View source on GitHub |
A Keras layer for accelerating embedding lookups for large tables with TPU.
tfrs.layers.embedding.TPUEmbedding(
feature_config: Union[tf.tpu.experimental.embedding.FeatureConfig, Iterable],
optimizer: Optional[Union[tf.tpu.experimental.embedding.SGD, tf.tpu.experimental.
embedding.Adagrad, tf.tpu.experimental.embedding.Adam, tf.tpu.
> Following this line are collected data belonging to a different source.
Lemma feedforward_is_positionwise_witness :
  exists y y',
    FeedForward_forward unit eval_dropout3 (fun r => r)
      (FeedForward 1 4 0 {| W1 := fun _ _ => 1; b1 := fun _ => 0;
                            W2 := fun _ _ => 1; b2 := fun _ => 0 |})
      (T3 1 2 1 (fun _ n _ => INR n)) tt = Ok (y, tt)
    /\ FeedForward_forward unit eval_dropout3 (fun r => r)
      (FeedForward 1 4 0 {| W1 := fun _ _ => 1; b1 := fun _ => 0;
                            W2 := fun _ _ => 1; b2 := fun _ => 0 |})
      (T3 1 2 1 (fun _ n _ => match n with O => 0 | S _ => 7 end)) tt = Ok (y', tt)
    /\ at3 y 0 0 0 = at3 y' 0 0 0.
Proof.
  eexists _, _.
  split; [rewrite FeedForward_forward_eval; cbn [D3 Nat.eqb]; reflexivity|].
  split; [rewrite FeedForward_forward_eval; cbn [D3 Nat.eqb]; reflexivity|].
  eapply (feedforward_is_positionwise (fun r => r) 1 4 0
            {| W1 := fun _ _ => 1; b1 := fun _ => 0;
               W2 := fun _ _ => 1; b2 := fun _ => 0 |}
            (T3 1 2 1 (fun _ n _ => INR n))
            (T3 1 2 1 (fun _ n _ => match n with O => 0 | S _ => 7 end))
            _ _ 0%nat 0%nat);
    [rewrite FeedForward_forward_eval; cbn [D3 Nat.eqb]; reflexivity
    |rewrite FeedForward_forward_eval; cbn [D3 Nat.eqb]; reflexivity |].
  intros i Hi. reflexivity.
Defined.

End AttnExtra.

(** ** Proofs: construction and forward passes of the models *)

Module NetProofs.
Import Net.

Lemma M_bind_Ok {A B} (m : M A) (k : A -> M B) (s : nat) (r : B * nat) :
  mbind k m s = Ok r -> exists a s1, m s = Ok (a, s1) /\ k a s1 = Ok r.
Proof.
  unfold mbind, M_bind. destruct (m s) as [[a s1] | e]; [eauto | discriminate].
Qed.

Lemma lift_Ok {A} (r : result A) (s : nat) (a : A) (s' : nat) :
  lift r s = Ok (a, s') -> r = Ok a /\ s' = s.
Proof.
  unfold lift. destruct r as [a0 | e]; [|discriminate].
  intros H. injection H as -> ->. split; reflexivity.
Qed.

Lemma M_bind_ok_eq {A B} (m : M A) (k : A -> M B) s a s1 :
  m s = Ok (a, s1) -> mbind k m s = k a s1.
Proof. unfold mbind, M_bind. intros ->. reflexivity. Qed.

Lemma M_bind_raise_eq {A B} (m : M A) (k : A -> M B) s e :
  m s = Raise e -> mbind k m s = Raise e.
Proof. unfold mbind, M_bind. intros ->. reflexivity. Qed.

Ltac ok_step tac := erewrite M_bind_ok_eq by tac; cbv beta.

(** *** [nn.Dropout] *)

Lemma nn_Dropout_ok p s : (0 <= p <= 1)%R -> nn_Dropout p s = Ok (Dropout p, s).
Proof.
  intros H. unfold nn_Dropout.
  destruct (Rlt_dec p 0); [lra|]. destruct (Rlt_dec 1 p); [lra|]. reflexivity.
Qed.

Lemma nn_Dropout_raises p s :
  (p < 0 \/ 1 < p)%R -> nn_Dropout p s = Raise ValueError.
Proof.
  intros H. unfold nn_Dropout.
  destruct (Rlt_dec p 0); [reflexivity|].
  destruct (Rlt_dec 1 p); [reflexivity | lra].
Qed.

Lemma dropout_range p : (0 <= p <= 1)%R \/ (p < 0 \/ 1 < p)%R.
Proof.
  destruct (Rlt_dec p 0); [right; left; assumption|].
  destruct (Rlt_dec 1 p); [right; right; assumption | left; lra].
Qed.

(** The embedding object built for the 'absolute' scheme. *)
Lemma TransformerEmbedding_init_absolute emb_sz dim max_seq_len dropout s :
  (0 <= dropout <= 1)%R ->
  TransformerEmbedding_init emb_sz dim max_seq_len dropout "absolute" s
  = Ok (VObj "TransformerEmbedding"
          (<["dropout" := VModule (Dropout dropout)]>
             (<["pos_enc" := VModule (AbsolutePositionalEmbedding
                                        (Embedding max_seq_len dim
                                           (S s, [max_seq_len; dim])))]>
                (<["emb" := VModule (Embedding emb_sz dim (s, [emb_sz; dim]))]> ∅))),
        S (S s)).
Proof.
  intros H. unfold TransformerEmbedding_init.
  ok_step ltac:(reflexivity). ok_step ltac:(reflexivity).
  ok_step ltac:(reflexivity).
  ok_step ltac:(apply nn_Dropout_ok; exact H).
  reflexivity.
Qed.

Lemma TransformerEmbedding_init_bad_dropout emb_sz dim max_seq_len dropout s :
  (dropout < 0 \/ 1 < dropout)%R ->
  TransformerEmbedding_init emb_sz dim max_seq_len dropout "absolute" s
  = Raise ValueError.
Proof.
  intros H. unfold TransformerEmbedding_init.
  ok_step ltac:(reflexivity). ok_step ltac:(reflexivity).
  ok_step ltac:(reflexivity).
  apply M_bind_raise_eq. apply nn_Dropout_raises. exact H.
Qed.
experimental.embedding.FTRL]],
pipeline_execution_with_tensor_core: bool = False,
batch_size: Optional[int] = None,
embedding_feature: Optional[tf.tpu.experimental.HardwareFeature.EmbeddingFeature] = None
)
Used in the notebooks
Used in the guide | Used in the tutorials |
---|---|
Feature and table configuration
When creating an instance of this layer, you must specify:
- The complete set of embedding tables,
- The features you expect to lookup in those tables and
- The optimizer(s) you wish to use on the tables.
See the documentation of tf.tpu.experimental.embedding.TableConfig
and
tf.tpu.experimental.embedding.FeatureConfig
for more details on the complete
set of options. We will cover the basic usage here.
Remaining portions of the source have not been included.